The Power, Violence and Inequality Collective at the University welcomed Asst. African American Studies Prof. Keeanga-Yamahtta Taylor from Princeton University on Wednesday for a public lecture entitled “Black Lives Matter in the Trump Era.”

Taylor’s book “From #BlackLivesMatter to Black Liberation” was published in 2016 and received the Lannan Foundation’s Cultural Freedom Award for an Especially Notable Book. Like her lecture at the University, the book outlines the progression of black politics in America as well as the Black Lives Matter movement.

“I think across the country people have been very receptive to some of the things I’m talking about because I think that for millions of ordinary people, there is a desire not just to be critical but to figure out what to we do next, where did these problems come from and how do we confront them?” Taylor said. “That’s the problem and a discussion that’s not really happening among the political parties.”

Taylor began her lecture by highlighting a Forbes article written in 2008 after former President Barack Obama’s election entitled “Racism in America is Over.” Taylor said this article could not be further from the truth in President Donald Trump’s America.

“[It] has imbued the confidence of white supremacists and other racists who have [previously] had to operate on the margins of society,” Taylor said.

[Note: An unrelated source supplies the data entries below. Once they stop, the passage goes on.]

(* ===== verification/CameraPayload.v ===== *)
(** * CameraPayload: apps/host/macos/media/native-camera-payload.h

    The framing checks on untrusted camera bytes before they reach Core Media:
    an Annex B H.264 access unit is split into NAL units, a baseline JPEG is
    walked marker by marker. *)

From Stdlib Require Import Btauto.
From S2P Require Import Prelude.
From S2P Require Import Endian.
From S2P Require Import CameraWire.

Definition PLANKCameraMaxNALs : Z := 64.
Definition PLANKCameraMaxParameterBytes : Z := 4096.

Record PLANKCameraNAL := mkNAL { nal_offset : Z; nal_size : Z; nal_type : Z }.

(** [nals] is the array of 64 elements, of which the first [count] are in use. *)
Record PLANKCameraPayload := mkPayload {
  pl_nals : list PLANKCameraNAL;
  pl_count : Z;
  pl_sps : Z;
  pl_pps : Z;
  pl_independent : bool }.

(** The result zeroed by [memset]. *)
Definition payload_zero : PLANKCameraPayload :=
  mkPayload (replicate (Z.to_nat PLANKCameraMaxNALs) (mkNAL 0 0 0)) 0 0 0 false.

(** [None] is an access outside the bytes. *)
Definition PLANKCameraStartCode (bytes : list Z) (size at_ : Z) : option Z :=
  if (size <? at_) || (size - at_ <? 3) then Some 0
  else
    b0 ← load bytes at_;
    if negb (b0 =? 0) then Some 0
    else
      b1 ← load bytes (at_ + 1);
      if negb (b1 =? 0) then Some 0
      else
        b2 ← load bytes (at_ + 2);
        if b2 =? 1 then Some 3
        else if (4 <=? size - at_) && (b2 =? 0) then
          b3 ← load bytes (at_ + 3); Some (if b3 =? 1 then 4 else 0)
        else Some 0.

(** [while (end < size && !PLANKCameraStartCode(bytes, size, end)) end++;] *)
Fixpoint nal_end (fuel : nat) (bytes : list Z) (size end_ : Z) : option Z :=
  if end_ <? size then
    match fuel with
    | O => None
    | S fuel' =>
        code ← PLANKCameraStartCode bytes size end_;
        if code =? 0 then nal_end fuel' bytes size (end_ + 1) else Some end_
    end
  else Some end_.

(** [while (end > begin && bytes[end-1] == 0) end--;] *)
Fixpoint trim_zeros (fuel : nat) (bytes : list Z) (begin_ end_ : Z) : option Z :=
  if begin_ <? end_ then
    match fuel with
    | O => None
    | S fuel' =>
        b ← load bytes (end_ - 1);
        if b =? 0 then trim_zeros fuel' bytes begin_ (end_ - 1) else Some end_
    end
  else Some end_.

(** The checks on one NAL unit; [None] is [return false], otherwise the updated
    [sps] and [pps] indices. *)
Definition nal_refused (first type size : Z) : bool :=
  negb (Z.land first 0x80 =? 0) ||
  (negb (type =? 1) && negb (type =? 5) && ((type <? 6) || (12 <? type))) ||
  (((type =? 1) || (type =? 5) || (type =? 7) || (type =? 8)) && (size <? 2)).

Definition parameter_refused (dependent : bool) (result : PLANKCameraPayload) (index size : Z) : bool :=
  dependent || pl_independent result || negb (index =? PLANKCameraMaxNALs) ||
  (PLANKCameraMaxParameterBytes <? size).

(** One NAL unit of [type] at [begin_] of [size] bytes is recorded. *)
Definition record_nal (result : PLANKCameraPayload) (begin_ size type : Z) : option PLANKCameraPayload :=
  nals ← store (pl_nals result) (pl_count result) (mkNAL begin_ size type);
  Some (mkPayload nals (pl_count result + 1)
          (if type =? 7 then pl_count result else pl_sps result)
          (if type =? 8 then pl_count result else pl_pps result)
          (if type =? 5 then true else pl_independent result)).

Fixpoint avc_loop (fuel : nat) (bytes : list Z) (size at_ adapted : Z) (dependent : bool)
    (result : PLANKCameraPayload) : option (bool * PLANKCameraPayload) :=
  if negb (at_ <? size) then
    Some (negb (pl_count result =? 0) && negb (eqb dependent (pl_independent result)) &&
          (negb (pl_independent result) ||
           ((pl_sps result <? pl_count result) && (pl_pps result <? pl_count result))), result)
  else
  match fuel with
  | O => None
  | S fuel' =>
      prefix_ ← PLANKCameraStartCode bytes size at_;
      stop_if (prefix_ =? 0) || (pl_count result =? PLANKCameraMaxNALs) with Some (false, result);
      let begin_ := at_ + prefix_ in
      next ← nal_end (Z.to_nat size) bytes size begin_;
      end_ ← trim_zeros (Z.to_nat size) bytes begin_ next;
      stop_if end_ =? begin_ with Some (false, result);
      first ← load bytes begin_;
      let type := Z.land first 31 in
      let n := end_ - begin_ in
      stop_if nal_refused first type n with Some (false, result);
      stop_if ((type =? 7) || (type =? 8)) &&
              parameter_refused dependent result
                (if type =? 7 then pl_sps result else pl_pps result) n
      with Some (false, result);
      result ← record_nal result begin_ n type;
      let adapted := adapted + 4 + end_ - begin_ in
      stop_if PLANK_CAMERA_MAX_FRAME_BYTES <? adapted with Some (false, result);
      avc_loop fuel' bytes size next adapted (if type =? 1 then true else dependent) result
  end.
(** * GeographicLib geodesic solver: a shallow embedding of Geodesic.cpp

    The C++ type [double] is read as the field of real numbers: every
    operation is exact, there are no NaNs, infinities or signed zeros, so
    what the source does with -0 and with rounding is outside the model.
    A division by zero and a square root of a negative number have a
    value here (x / 0 = 0, sqrt of a negative number is 0) where the
    doubles give an infinity or a NaN: the definitions agree with the
    source only where no such operation is met, and the predicates named
    [..._finite] say where that is for the loops of Inverse.
    Integer sign flags ([lonsign], [swapp], [latsign], [_bsign]) are kept
    as [Z] and injected with [IZR] where the source multiplies them into a
    [double].  Output parameters passed by reference become components of
    the returned value; a variable assigned several times becomes a chain
    of [let]s of the same name.

    Geodesic.hpp and Constants.hpp are not among the sources: the inline
    helpers and constants they declare are modelled from the
    specification and marked so.  The series are taken at order 8, the
    [>= 8] branches of the preprocessor conditionals. *)

From Stdlib Require Import Reals Lra Lia List ZArith Psatz Bool.
Import ListNotations.
Open Scope R_scope.

(** ** Comparisons of doubles, as booleans *)

Definition Rltb (x y : R) : bool := if Rlt_dec x y then true else false.
Definition Rleb (x y : R) : bool := if Rle_dec x y then true else false.
Definition Reqb (x y : R) : bool := if Req_dec_T x y then true else false.

Infix "<?" := Rltb : R_scope.
Infix "<=?" := Rleb : R_scope.
Infix "=?" := Reqb : R_scope.

(** ** The C library functions the source calls *)

(** [std::atan2(y, x)], with values in (-PI, PI]. *)
Definition atan2 (y x : R) : R :=
  if 0 <? x then atan (y / x)
  else if x <? 0 then
         (if 0 <=? y then atan (y / x) + PI else atan (y / x) - PI)
  else if 0 <? y then PI / 2
  else if y <? 0 then - (PI / 2)
  else 0.

(** [std::floor]. *)
Definition floor (x : R) : R := IZR (Int_part x).

(** [cbrt]: the real cube root, odd in its argument. *)
Definition cbrt (x : R) : R :=
  if 0 <? x then Rpower x (/ 3)
  else if x <? 0 then - Rpower (- x) (/ 3)
  else 0.

(** ** Constants.hpp and numeric_limits *)

(** Modelled from the spec: [Constants::pi()] of Constants.hpp (not among
    the sources). *)
Definition pi : R := PI.

(** Modelled from the spec: [Constants::degree()] of Constants.hpp (not
    among the sources); "the factor pi/180". *)
Definition degree : R := PI / 180.

(** [numeric_limits<double>::min()], the least positive normal double. *)
Definition double_min : R := / 2 ^ 1022.

(** [numeric_limits<double>::epsilon()]. *)
Definition double_epsilon : R := / 2 ^ 52.

(** Lines 51-54: the underflow guard and the tolerances. *)
Definition eps2 : R := sqrt double_min.
Definition tol : R := 100 * double_epsilon.
Definition tol1 : R := sqrt double_epsilon.
Definition xthresh : R := 10 * tol1.

(** ** Inline helpers of Geodesic.hpp *)

(** Modelled from the spec: [sq], declared in Geodesic.hpp (not among the
    sources); the square of its argument. *)
Definition sq (x : R) : R := x * x.

(** Modelled from the spec: [hypot], declared in Geodesic.hpp (not among
    the sources); "returns sqrt(x^2+y^2) without intermediate
    overflow/underflow". *)
Definition hypot (x y : R) : R := sqrt (x * x + y * y).

(** Modelled from the spec: [SinCosNorm], declared in Geodesic.hpp (not
    among the sources); "divide both by sqrt(s^2+c^2)".  At the zero pair
    the doubles compute 0/0, a NaN. *)
Definition SinCosNorm (sinx cosx : R) : R * R :=
  let r := hypot sinx cosx in (sinx / r, cosx / r).

(** Modelled from the spec: [AngNormalize], declared in Geodesic.hpp (not
    among the sources); "reduces x by +-360 until it lies in
    (-180, 180]". *)
Definition AngNormalize (x : R) : R := x + 360 * floor ((180 - x) / 360).

(** Modelled from the spec: the threshold of [AngRound], "a small multiple
    of machine epsilon". *)
Definition AngRound_threshold : R := 4 * double_epsilon.

(** Modelled from the spec: [AngRound], declared in Geodesic.hpp (not among
    the sources); below the threshold "snap to 0, preserving sign". *)
Definition AngRound (x : R) : R :=
  if Rabs x <? AngRound_threshold then 0 else x.

(** Modelled from the spec: [azi2sense], declared in Geodesic.hpp (not
    among the sources); "a scalar constant azi2sense = +-1 ...; default
    +1". *)
Definition azi2sense : Z := 1.

(** Modelled from the spec: [maxpow_taucoef] of Geodesic.hpp (not among
    the sources), at "the reference-quality setting N = 8". *)
Definition maxpow_taucoef : nat := 8.

(** Modelled from the spec: [maxpow_sigcoef] of Geodesic.hpp (not among
    the sources), at N = 8. *)
Definition maxpow_sigcoef : nat := 8.

(** Modelled from the spec: [maxpow_lamcoef] of Geodesic.hpp (not among
    the sources), at N = 8. *)
Definition maxpow_lamcoef : nat := 8.

(** ** Geodesic::SinSeries *)

(** The loop [for (int j = n; --j;)]: the body runs for j = n-1 down to 1
    and reads [c[j - 1]]. *)
Fixpoint SinSeries_loop (ar : R) (c : list R) (j : nat) (y0 y1 : R) : R :=
  match j with
  | O => y0
  | S j' =>
      let y2 := y1 in
      let y1 := y0 in
      let y0 := ar * y1 - y2 + nth j' c 0 in
      SinSeries_loop ar c j' y0 y1
  end.

(** The source requires n positive: for n = 0 it reads [c[-1]] and the
    loop does not stop at zero, which is outside this model. *)
Definition SinSeries (sinx cosx : R) (c : list R) (n : nat) : R :=
  let ar := 2 * (sq cosx - sq sinx) in
  let y0 := nth (n - 1) c 0 in
  let y1 := 0 in
  2 * sinx * cosx * SinSeries_loop ar c (n - 1) y0 y1.
(** * idf-build-apps: the App build-decision and build-lifecycle engine

    A shallow embedding of [src/idf_build_apps/app.py] and the properties
    its specification states about it.

    Conventions of the embedding.
    - A Python [str] is a [string]; an [int] is a [Z]; [None]-able values are
      [option]s; a [dict] is a [gmap]; a [set] is a [gset].
    - Everything the code reads from the process or the operating system
      (environment variables, symlink resolution, the manifest, the IDF
      version constants) is gathered in a [World] record that the embedded
      functions take as an explicit argument.
    - A [str] and the text of a file are held as [string]s, non-ASCII
      characters in their UTF-8 encoding.  Reading a file in text mode
      translates its line ends (universal newlines).  The regular files
      of the sdkconfig pipeline are a [gmap string string] from paths to
      texts; the calls that create and remove directories are recorded.
    - [build] runs in a small state-and-exception monad whose state holds the
      App, the log sink and the trace of the actions performed so far. *)

From Stdlib Require Import ZArith Ascii String DecimalString.
From stdpp Require Import gmap strings list fin_maps.

Local Open Scope Z_scope.

(* ===================================================================== *)
(** * Part I: definitions                                                *)
(* ===================================================================== *)

(** ** Python string primitives *)

Module PyStr.

(** [str.startswith]. *)
Fixpoint startswith (p s : string) : bool :=
  match p, s with
  | EmptyString, _ => true
  | String a p', String b s' => if Ascii.eqb a b then startswith p' s' else false
  | String _ _, EmptyString => false
  end.

(** [sub in s]. *)
Fixpoint contains (sub s : string) : bool :=
  startswith sub s ||
  match s with
  | EmptyString => false
  | String _ s' => contains sub s'
  end.

(** [str.endswith]. *)
Definition endswith (p s : string) : bool :=
  startswith (String.rev p) (String.rev s).

(** [s[n:]]. *)
Fixpoint drop (n : nat) (s : string) : string :=
  match n, s with
  | O, _ => s
  | S n', String _ s' => drop n' s'
  | S _, EmptyString => EmptyString
  end.

(** [s[:n]]. *)
Fixpoint take (n : nat) (s : string) : string :=
  match n, s with
  | O, _ => EmptyString
  | S n', String c s' => String c (take n' s')
  | S _, EmptyString => EmptyString
  end.

(** [s[a:b]] and [s[a:]] for the non-negative bounds the code computes. *)
Definition slice (s : string) (a b : Z) : string :=
  take (Z.to_nat (b - a)) (drop (Z.to_nat a) s).
Definition slice_from (s : string) (a : Z) : string :=
  drop (Z.to_nat a) s.

(** [str.find]: the index of the first occurrence, [-1] when there is
    none. *)
Fixpoint find (sub s : string) : Z :=
  if startswith sub s then 0
  else match s with
       | EmptyString => -1
       | String _ s' =>
           let r := find sub s' in
           if r =? -1 then -1 else r + 1
       end.

(** [str.replace old new] for a non-empty [old]: occurrences are taken
    left to right and do not overlap; [skip] counts the characters of the
    occurrence in progress that are still to be consumed. *)
Fixpoint replace_go (old new : string) (skip : nat) (s : string) : string :=
  match s with
  | EmptyString => EmptyString
  | String c s' =>
      match skip with
      | S k => replace_go old new k s'
      | O =>
          if startswith old s
          then new +:+ replace_go old new (pred (String.length old)) s'
          else String c (replace_go old new O s')
      end
  end.

(** [str.replace] with an empty [old] puts [new] around every character. *)
Fixpoint interleave (new s : string) : string :=
  match s with
  | EmptyString => new
  | String c s' => new +:+ String c (interleave new s')
  end.

Definition replace (old new s : string) : string :=
  match old with
  | EmptyString => interleave new s
  | String _ _ => replace_go old new O s
  end.

(** [str.split(sep)] for a one-character separator. *)
Fixpoint split (sep : ascii) (s : string) : list string :=
  match s with
  | EmptyString => [EmptyString]
  | String c s' =>
      if Ascii.eqb c sep then EmptyString :: split sep s'
      else match split sep s' with
           | w :: ws => String c w :: ws
           | [] => [String c EmptyString]
           end
  end.

(** [sep.join(l)]. *)
Fixpoint join (sep : string) (l : list string) : string :=
  match l with
  | [] => EmptyString
  | [x] => x
  | x :: l' => x +:+ sep +:+ join sep l'
  end.

(** [str(n)] for an [int]. *)
Definition of_int (n : Z) : string := NilZero.string_of_int (Z.to_int n).

(** Truthiness of a [str] and of an [Optional[str]]. *)
Definition truthy (s : string) : bool :=
  match s with EmptyString => false | String _ _ => true end.
Definition opt_truthy (o : option string) : bool :=
  match o with Some s => truthy s | None => false end.

(** ASCII classes. *)
Definition is_word (c : ascii) : bool :=
  let n := nat_of_ascii c in
  ((48 <=? n)%nat && (n <=? 57)%nat) || ((65 <=? n)%nat && (n <=? 90)%nat)
  || ((97 <=? n)%nat && (n <=? 122)%nat) || (n =? 95)%nat.
Definition is_space (c : ascii) : bool :=
  let n := nat_of_ascii c in
  ((9 <=? n)%nat && (n <=? 13)%nat) || ((28 <=? n)%nat && (n <=? 32)%nat).

(** [str.rstrip()]. *)
Fixpoint rstrip (s : string) : string :=
  match s with
  | EmptyString => EmptyString
  | String c s' =>
      match rstrip s' with
      | EmptyString => if is_space c then EmptyString else String c EmptyString
      | r => String c r
      end
  end.

(** Iterating a [str] yields its characters, each a one-character [str]. *)
Fixpoint chars (s : string) : list string :=
  match s with
  | EmptyString => []
  | String c s' => String c EmptyString :: chars s'
  end.

(** What reading in text mode makes of the line ends of a file
    ([newline=None]): a carriage return followed by a line feed, and a
    carriage return alone, become a line feed. *)
Fixpoint universal_newlines (s : string) : string :=
  match s with
  | EmptyString => EmptyString
  | String c s' =>
      if Ascii.eqb c "013"%char then
        String "010"%char
          match s' with
          | String d s'' =>
              if Ascii.eqb d "010"%char then universal_newlines s''
              else universal_newlines s'
          | EmptyString => EmptyString
          end
      else String c (universal_newlines s')
  end.

(** [fr.read()] on a file opened for reading in text mode. *)
Definition read_text (content : string) : string := universal_newlines content.

(** The lines of a text, each with its line terminator. *)
Fixpoint lines_go (cur : string) (s : string) : list string :=
  match s with
  | EmptyString =>
      match cur with EmptyString => [] | _ => [String.rev cur] end
  | String c s' =>
      if Ascii.eqb c "010"%char
      then String.rev (String c cur) :: lines_go EmptyString s'
      else lines_go (String c cur) s'
  end.
(** What iterating a file opened for reading in text mode yields, and
    [fr.readlines()]. *)
Definition lines (content : string) : list string :=
  lines_go EmptyString (read_text content).
Lemma unload_minimizes_stranded_witness :
  oget "HDMI-1"%string (monitorDisconnectedWindows
    (onOutputDisconnected scenario_host start "HDMI-1"%string rect_left 1000)) = Some [1%nat; 3%nat] /\
  snd (onMonitorUnloaded scenario_host
         (onOutputDisconnected scenario_host start "HDMI-1"%string rect_left 1000) "HDMI-1"%string) =
    [Minimize 1%nat; Minimize 3%nat].
Proof.
  split; [reflexivity|].
  pose proof (unload_minimizes_stranded scenario_host
                (onOutputDisconnected scenario_host start "HDMI-1"%string rect_left 1000)
                "HDMI-1"%string [1%nat; 3%nat] eq_refl) as Hu.
  destruct (onMonitorUnloaded _ _ _) as [e' effs]. simpl.
  destruct Hu as [_ [_ [_ ->]]]. reflexivity.
Defined.

(** X2.  An output without a stranded set: [_onOutputConnected] and
    [_onMonitorUnloaded] for it leave the whole state unchanged and
    minimize nothing. *)
Theorem no_stranded_set_noop (H : Host) (e : Extension) (o : Output)
    (Hs : oget o (monitorDisconnectedWindows e) = None) :
  onOutputConnected e o = e /\ onMonitorUnloaded H e o = (e, []).
Proof.
  unfold onMonitorUnloaded, onOutputConnected, with_mdw. rewrite Hs. split; [|reflexivity].
  unfold odelete. rewrite (delete_absent String.eqb string_eqb_spec) by exact Hs.
  destruct e; reflexivity.
Qed.

Lemma no_stranded_set_noop_witness :
  oget "HDMI-1"%string (monitorDisconnectedWindows start) = None /\
  onOutputConnected start "HDMI-1"%string = start.
Proof.
  split; [reflexivity|].
  exact (proj1 (no_stranded_set_noop scenario_host start "HDMI-1"%string eq_refl)).
Defined.
(** X18: a configuration-driven installer and the generic wrapper of the
    same system call share one registry name.  After a successful
    [ph_install_getuid_hook] the entry found for ["getuid"] carries the
    address of [hooked_getuid], and [ph_hook_getuid] with any replacement
    and handle returns [PH_ERROR_ALREADY_HOOKED]; likewise for
    [getgid], [gethostname] and [uname]. *)
Theorem X18_convenience_installers_own_their_name
        (env : Env) (cfg : PHookConfigData) (h : PHookHandle)
        (b : option PHookEntry) (g : Globals)
        (r : Z) (h2 : PHookHandle) (b2 : option PHookEntry) :
  r <> 0 ->
  (fst (result_of (ph_install_getuid_hook env (Some cfg) (Some h) b g))
   = PH_SUCCESS ->
   let g1 := globals_of (ph_install_getuid_hook env (Some cfg) (Some h) b g) in
   option_map Entry.replacement_function
     (ph_find_hook_by_name (g_hook_list_head g1) (lit "getuid"))
   = Some (addr_hooked_getuid env) /\
   fst (result_of (ph_hook_getuid env r (Some h2) b2 g1))
   = PH_ERROR_ALREADY_HOOKED) /\
  (fst (result_of (ph_install_getgid_hook env (Some cfg) (Some h) b g))
   = PH_SUCCESS ->
   let g1 := globals_of (ph_install_getgid_hook env (Some cfg) (Some h) b g) in
   option_map Entry.replacement_function
     (ph_find_hook_by_name (g_hook_list_head g1) (lit "getgid"))
   = Some (addr_hooked_getgid env) /\
   fst (result_of (ph_hook_getgid env r (Some h2) b2 g1))
   = PH_ERROR_ALREADY_HOOKED) /\
  (fst (result_of (ph_install_gethostname_hook env (Some cfg) (Some h) b g))
   = PH_SUCCESS ->
   let g1 := globals_of
               (ph_install_gethostname_hook env (Some cfg) (Some h) b g) in
   option_map Entry.replacement_function
     (ph_find_hook_by_name (g_hook_list_head g1) (lit "gethostname"))
   = Some (addr_hooked_gethostname env) /\
   fst (result_of (ph_hook_gethostname env r (Some h2) b2 g1))
   = PH_ERROR_ALREADY_HOOKED) /\
  (fst (result_of (ph_install_uname_hook env (Some cfg) (Some h) b g))
   = PH_SUCCESS ->
   let g1 := globals_of (ph_install_uname_hook env (Some cfg) (Some h) b g) in
   option_map Entry.replacement_function
     (ph_find_hook_by_name (g_hook_list_head g1) (lit "uname"))
   = Some (addr_hooked_uname env) /\
   fst (result_of (ph_hook_uname env r (Some h2) b2 g1))
   = PH_ERROR_ALREADY_HOOKED).
Proof.
  intros Hr. split; [|split; [|split]].
  - destruct (getuid_hook_unfolded env cfg h b g) as [E1 E2].
    cbv zeta in E1, E2. rewrite E1, E2. intros Hs.
    destruct (install_twice env _ _ r _ h2 _ b2 _ lit_getuid_short Hr Hs)
      as (A & B & C).
    cbv zeta. rewrite B in C. split; [exact C | exact A].
  - destruct (getgid_hook_unfolded env cfg h b g) as [E1 E2].
    cbv zeta in E1, E2. rewrite E1, E2. intros Hs.
    destruct (install_twice env _ _ r _ h2 _ b2 _ lit_getgid_short Hr Hs)
      as (A & B & C).
    cbv zeta. rewrite B in C. split; [exact C | exact A].
  - destruct (gethostname_hook_unfolded env cfg h b g) as [E1 E2].
    cbv zeta in E1, E2. rewrite E1, E2. intros Hs.
    destruct (install_twice env _ _ r _ h2 _ b2 _ lit_gethostname_short
                            Hr Hs) as (A & B & C).
    cbv zeta. rewrite B in C. split; [exact C | exact A].
  - destruct (uname_hook_unfolded env cfg h b g) as [E1 E2].
    cbv zeta in E1, E2. rewrite E1, E2. intros Hs.
    destruct (install_twice env _ _ r _ h2 _ b2 _ lit_uname_short Hr Hs)
      as (A & B & C).
    cbv zeta. rewrite B in C. split; [exact C | exact A].
Qed.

Taylor also said the growth of anti-Muslim organizations has tripled since Trump began his campaign and said it was important to know how America got to this point in its history, drawing Trump’s victory as more based on who didn’t come out and vote rather than who did.

“I think she did an excellent job contextualizing the moment in which we currently reside,” Assoc. English Prof. Lisa Woolfork said. “Rather than blaming the political right or the political left, I think she paid very careful attention to everyone’s responsibility for the deep history and context for this problem.”

Taylor then switched her focus to police reform, which she said is a difficult problem in America because many localities turn a blind eye to brutal policing.

“Black people in America cannot get free alone,” Taylor said. “Another world is possible, one free of racism, nationalism … religious bias, sexism, homophobia, but it is a world that has to be organized and fought for.”

The lecture ended with a half-hour for students and visitors to ask Taylor questions, with the complexity of Taylor’s lecture providing ample room for discussion.